Task instructions -> Repeat exactly, and only, the lines below starting at the line that contains "c)) as Hkeep" and ending at the line that contains "- apply parse_bearer_iff. by exists secret.", inclusive of both.

Listed entries ->
*** Begin section ***
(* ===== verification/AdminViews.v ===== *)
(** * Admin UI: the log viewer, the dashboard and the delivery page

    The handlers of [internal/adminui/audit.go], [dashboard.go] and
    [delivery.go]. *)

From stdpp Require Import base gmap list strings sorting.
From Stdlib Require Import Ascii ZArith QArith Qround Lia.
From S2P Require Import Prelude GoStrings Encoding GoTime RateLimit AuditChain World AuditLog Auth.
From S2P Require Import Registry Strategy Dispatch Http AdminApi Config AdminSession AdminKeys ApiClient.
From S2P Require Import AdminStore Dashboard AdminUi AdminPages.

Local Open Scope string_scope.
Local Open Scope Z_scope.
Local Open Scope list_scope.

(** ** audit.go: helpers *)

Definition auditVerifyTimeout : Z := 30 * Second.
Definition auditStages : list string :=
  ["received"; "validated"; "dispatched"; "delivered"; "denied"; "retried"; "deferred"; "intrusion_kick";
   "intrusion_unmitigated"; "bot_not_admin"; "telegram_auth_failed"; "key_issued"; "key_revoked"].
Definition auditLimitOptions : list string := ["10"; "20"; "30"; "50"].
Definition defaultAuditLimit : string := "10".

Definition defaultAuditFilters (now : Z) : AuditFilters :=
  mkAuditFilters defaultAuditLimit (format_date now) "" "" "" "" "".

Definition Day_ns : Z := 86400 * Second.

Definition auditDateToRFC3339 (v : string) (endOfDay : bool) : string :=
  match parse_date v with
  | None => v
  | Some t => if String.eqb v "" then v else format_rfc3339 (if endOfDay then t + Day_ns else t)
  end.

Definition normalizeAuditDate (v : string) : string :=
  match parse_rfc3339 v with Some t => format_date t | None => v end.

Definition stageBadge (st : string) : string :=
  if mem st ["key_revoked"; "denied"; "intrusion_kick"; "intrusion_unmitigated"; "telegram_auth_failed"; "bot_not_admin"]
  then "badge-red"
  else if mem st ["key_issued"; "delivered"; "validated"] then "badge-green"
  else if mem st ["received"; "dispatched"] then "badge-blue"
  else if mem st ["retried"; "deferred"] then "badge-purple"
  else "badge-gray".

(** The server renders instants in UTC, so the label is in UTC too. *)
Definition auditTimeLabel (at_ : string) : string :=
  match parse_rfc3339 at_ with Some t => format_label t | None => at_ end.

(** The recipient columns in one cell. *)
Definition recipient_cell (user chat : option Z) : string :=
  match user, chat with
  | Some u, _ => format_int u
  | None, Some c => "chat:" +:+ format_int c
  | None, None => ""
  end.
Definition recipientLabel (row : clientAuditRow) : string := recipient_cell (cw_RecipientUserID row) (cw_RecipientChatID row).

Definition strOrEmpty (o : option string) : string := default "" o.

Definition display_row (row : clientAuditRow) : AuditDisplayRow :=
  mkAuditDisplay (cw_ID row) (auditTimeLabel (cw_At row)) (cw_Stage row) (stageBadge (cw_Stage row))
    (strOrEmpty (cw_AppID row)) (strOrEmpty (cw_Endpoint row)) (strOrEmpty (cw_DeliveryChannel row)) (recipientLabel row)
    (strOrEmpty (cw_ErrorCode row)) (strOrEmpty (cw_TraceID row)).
*** End section ***
*** Begin section ***
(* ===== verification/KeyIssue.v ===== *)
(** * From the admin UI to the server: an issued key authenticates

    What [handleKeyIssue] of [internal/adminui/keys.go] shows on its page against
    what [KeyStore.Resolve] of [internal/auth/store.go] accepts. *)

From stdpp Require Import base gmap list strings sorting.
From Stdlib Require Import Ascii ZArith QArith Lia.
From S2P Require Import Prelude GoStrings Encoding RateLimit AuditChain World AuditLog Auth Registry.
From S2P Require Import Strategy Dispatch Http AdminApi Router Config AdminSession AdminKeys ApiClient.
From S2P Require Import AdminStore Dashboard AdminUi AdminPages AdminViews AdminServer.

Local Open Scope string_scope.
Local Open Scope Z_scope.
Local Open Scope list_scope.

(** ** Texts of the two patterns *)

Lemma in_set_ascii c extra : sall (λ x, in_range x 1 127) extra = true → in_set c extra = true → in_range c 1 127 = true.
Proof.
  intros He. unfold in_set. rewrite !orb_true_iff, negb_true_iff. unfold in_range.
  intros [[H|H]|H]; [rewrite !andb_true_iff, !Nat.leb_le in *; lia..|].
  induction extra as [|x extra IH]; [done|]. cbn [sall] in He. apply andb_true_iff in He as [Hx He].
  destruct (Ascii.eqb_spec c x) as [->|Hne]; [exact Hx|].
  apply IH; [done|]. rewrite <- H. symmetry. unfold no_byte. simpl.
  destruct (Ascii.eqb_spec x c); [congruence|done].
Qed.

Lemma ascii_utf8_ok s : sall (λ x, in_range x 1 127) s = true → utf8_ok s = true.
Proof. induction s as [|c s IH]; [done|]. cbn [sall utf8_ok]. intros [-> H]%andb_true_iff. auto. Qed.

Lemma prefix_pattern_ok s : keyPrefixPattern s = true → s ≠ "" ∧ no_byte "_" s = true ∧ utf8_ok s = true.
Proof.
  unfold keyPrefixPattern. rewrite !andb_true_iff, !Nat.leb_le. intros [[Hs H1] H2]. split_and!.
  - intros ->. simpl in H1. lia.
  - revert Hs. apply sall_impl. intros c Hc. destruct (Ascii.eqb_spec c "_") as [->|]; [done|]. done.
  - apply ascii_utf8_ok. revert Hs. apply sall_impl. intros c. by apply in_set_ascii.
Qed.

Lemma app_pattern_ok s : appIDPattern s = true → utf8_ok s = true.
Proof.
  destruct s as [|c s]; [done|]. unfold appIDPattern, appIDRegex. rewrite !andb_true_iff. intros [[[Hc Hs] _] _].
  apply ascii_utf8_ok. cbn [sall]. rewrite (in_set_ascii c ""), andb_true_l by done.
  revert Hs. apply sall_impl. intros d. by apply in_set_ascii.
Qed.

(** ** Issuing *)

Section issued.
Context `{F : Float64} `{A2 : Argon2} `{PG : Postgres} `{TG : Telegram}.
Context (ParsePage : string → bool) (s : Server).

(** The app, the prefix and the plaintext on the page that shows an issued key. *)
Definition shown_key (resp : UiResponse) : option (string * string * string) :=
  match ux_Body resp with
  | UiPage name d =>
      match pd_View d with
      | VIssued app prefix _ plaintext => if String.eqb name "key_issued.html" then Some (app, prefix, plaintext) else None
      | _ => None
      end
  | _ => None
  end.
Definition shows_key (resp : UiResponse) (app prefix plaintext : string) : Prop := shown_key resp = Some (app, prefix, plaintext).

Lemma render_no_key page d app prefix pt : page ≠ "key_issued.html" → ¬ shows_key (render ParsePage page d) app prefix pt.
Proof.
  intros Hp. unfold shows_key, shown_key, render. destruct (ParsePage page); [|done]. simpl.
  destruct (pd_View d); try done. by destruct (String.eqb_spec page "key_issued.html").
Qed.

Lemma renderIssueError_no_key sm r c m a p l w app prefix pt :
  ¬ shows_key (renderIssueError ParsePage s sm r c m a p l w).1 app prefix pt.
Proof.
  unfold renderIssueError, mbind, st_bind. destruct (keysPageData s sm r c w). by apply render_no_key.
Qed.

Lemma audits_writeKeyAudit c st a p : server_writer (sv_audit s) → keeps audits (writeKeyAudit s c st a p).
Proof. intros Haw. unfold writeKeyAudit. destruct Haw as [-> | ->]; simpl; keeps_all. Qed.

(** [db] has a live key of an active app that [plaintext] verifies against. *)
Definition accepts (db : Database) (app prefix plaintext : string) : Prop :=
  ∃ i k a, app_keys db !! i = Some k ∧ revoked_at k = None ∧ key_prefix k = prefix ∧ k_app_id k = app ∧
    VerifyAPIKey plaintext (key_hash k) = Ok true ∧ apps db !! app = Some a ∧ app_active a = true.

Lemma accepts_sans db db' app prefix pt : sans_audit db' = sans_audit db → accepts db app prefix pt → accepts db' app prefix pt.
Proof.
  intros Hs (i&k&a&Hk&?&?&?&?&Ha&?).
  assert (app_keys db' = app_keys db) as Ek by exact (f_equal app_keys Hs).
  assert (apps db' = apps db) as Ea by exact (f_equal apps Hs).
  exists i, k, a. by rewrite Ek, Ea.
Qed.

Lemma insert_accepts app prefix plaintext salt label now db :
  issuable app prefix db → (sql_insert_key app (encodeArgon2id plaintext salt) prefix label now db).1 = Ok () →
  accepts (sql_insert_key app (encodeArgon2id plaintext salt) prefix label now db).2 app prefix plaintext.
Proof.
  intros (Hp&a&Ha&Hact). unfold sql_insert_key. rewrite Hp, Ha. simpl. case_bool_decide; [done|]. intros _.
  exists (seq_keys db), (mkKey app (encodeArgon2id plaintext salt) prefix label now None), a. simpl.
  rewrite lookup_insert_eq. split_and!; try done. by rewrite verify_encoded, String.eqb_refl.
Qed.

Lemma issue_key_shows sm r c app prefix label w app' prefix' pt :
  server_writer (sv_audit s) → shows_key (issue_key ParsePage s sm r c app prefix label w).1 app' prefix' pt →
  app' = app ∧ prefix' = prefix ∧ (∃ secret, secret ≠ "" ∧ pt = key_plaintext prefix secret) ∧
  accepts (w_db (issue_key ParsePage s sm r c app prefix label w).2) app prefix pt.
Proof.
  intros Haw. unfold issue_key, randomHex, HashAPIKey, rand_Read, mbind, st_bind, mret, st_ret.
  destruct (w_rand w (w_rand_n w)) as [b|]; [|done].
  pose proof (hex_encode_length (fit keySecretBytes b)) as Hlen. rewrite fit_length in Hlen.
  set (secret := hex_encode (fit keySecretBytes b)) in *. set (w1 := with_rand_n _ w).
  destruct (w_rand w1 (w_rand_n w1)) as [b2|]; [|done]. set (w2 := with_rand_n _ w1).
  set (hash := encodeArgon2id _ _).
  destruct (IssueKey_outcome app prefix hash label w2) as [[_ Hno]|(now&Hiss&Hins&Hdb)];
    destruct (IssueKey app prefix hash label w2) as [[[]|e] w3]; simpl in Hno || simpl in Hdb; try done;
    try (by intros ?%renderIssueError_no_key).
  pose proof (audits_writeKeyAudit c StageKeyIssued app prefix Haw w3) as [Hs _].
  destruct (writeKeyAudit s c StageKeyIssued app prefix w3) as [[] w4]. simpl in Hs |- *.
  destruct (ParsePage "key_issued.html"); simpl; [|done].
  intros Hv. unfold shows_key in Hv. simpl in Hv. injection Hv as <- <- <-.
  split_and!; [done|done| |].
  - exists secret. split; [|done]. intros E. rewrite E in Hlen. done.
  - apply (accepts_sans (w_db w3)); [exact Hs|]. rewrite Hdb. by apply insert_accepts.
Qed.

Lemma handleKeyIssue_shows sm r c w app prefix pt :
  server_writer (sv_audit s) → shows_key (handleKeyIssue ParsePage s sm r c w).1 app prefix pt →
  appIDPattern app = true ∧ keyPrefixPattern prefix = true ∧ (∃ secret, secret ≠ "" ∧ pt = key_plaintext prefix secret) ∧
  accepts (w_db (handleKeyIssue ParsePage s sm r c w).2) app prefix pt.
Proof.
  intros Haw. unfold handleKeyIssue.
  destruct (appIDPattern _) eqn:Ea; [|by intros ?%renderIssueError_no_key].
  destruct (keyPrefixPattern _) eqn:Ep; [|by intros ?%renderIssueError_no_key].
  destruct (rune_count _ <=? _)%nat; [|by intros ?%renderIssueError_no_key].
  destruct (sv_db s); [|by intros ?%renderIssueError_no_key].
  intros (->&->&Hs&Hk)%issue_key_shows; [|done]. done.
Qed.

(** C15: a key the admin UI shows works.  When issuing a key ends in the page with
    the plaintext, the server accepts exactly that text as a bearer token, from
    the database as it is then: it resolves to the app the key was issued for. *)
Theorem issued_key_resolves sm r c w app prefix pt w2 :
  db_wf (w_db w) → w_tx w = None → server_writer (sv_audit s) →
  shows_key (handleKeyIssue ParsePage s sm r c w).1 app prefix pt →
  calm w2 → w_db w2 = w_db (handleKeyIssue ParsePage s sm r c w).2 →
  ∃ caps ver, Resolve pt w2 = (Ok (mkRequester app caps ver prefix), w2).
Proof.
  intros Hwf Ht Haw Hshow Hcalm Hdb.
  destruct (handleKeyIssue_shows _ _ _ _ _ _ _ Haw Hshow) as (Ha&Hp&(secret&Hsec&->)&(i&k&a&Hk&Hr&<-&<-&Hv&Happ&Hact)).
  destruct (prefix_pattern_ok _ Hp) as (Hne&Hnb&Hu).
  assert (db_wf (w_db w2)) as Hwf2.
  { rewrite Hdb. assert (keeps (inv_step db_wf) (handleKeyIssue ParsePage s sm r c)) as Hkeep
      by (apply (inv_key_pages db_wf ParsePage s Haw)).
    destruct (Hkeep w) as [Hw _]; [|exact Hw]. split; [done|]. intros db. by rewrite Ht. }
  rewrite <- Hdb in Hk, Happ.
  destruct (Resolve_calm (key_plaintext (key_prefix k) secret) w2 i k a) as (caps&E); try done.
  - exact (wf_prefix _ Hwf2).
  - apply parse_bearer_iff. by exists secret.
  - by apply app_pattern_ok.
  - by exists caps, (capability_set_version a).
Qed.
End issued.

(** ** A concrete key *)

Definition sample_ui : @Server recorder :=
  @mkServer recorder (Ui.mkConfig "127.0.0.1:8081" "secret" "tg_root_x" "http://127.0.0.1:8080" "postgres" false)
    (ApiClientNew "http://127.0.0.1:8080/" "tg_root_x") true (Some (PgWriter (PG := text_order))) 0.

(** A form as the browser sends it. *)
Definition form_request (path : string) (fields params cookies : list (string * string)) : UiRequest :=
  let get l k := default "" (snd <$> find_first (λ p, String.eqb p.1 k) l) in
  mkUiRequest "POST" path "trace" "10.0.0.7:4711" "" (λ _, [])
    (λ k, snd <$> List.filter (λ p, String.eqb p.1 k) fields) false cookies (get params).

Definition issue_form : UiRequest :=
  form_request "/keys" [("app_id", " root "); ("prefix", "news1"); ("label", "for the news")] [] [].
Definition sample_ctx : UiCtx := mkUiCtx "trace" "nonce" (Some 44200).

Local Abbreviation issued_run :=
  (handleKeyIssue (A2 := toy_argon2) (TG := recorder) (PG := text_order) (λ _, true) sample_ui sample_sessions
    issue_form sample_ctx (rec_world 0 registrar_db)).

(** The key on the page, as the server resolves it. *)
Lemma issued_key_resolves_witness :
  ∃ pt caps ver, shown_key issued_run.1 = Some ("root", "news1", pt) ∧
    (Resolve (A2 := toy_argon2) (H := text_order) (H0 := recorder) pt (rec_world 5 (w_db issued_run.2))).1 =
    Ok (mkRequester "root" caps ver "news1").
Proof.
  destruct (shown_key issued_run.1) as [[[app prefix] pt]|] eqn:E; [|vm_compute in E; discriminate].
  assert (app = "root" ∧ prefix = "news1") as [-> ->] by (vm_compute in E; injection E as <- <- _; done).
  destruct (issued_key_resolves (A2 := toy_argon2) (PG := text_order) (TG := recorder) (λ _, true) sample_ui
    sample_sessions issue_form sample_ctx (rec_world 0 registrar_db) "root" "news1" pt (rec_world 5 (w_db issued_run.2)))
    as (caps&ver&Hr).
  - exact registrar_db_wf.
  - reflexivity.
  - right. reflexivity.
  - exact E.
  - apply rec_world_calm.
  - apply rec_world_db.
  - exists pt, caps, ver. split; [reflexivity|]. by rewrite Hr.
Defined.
*** End section ***
Solution to this problem ->
  { rewrite Hdb. assert (keeps (inv_step db_wf) (handleKeyIssue ParsePage s sm r c)) as Hkeep
      by (apply (inv_key_pages db_wf ParsePage s Haw)).
    destruct (Hkeep w) as [Hw _]; [|exact Hw]. split; [done|]. intros db. by rewrite Ht. }
  rewrite <- Hdb in Hk, Happ.
  destruct (Resolve_calm (key_plaintext (key_prefix k) secret) w2 i k a) as (caps&E); try done.
  - exact (wf_prefix _ Hwf2).
  - apply parse_bearer_iff. by exists secret.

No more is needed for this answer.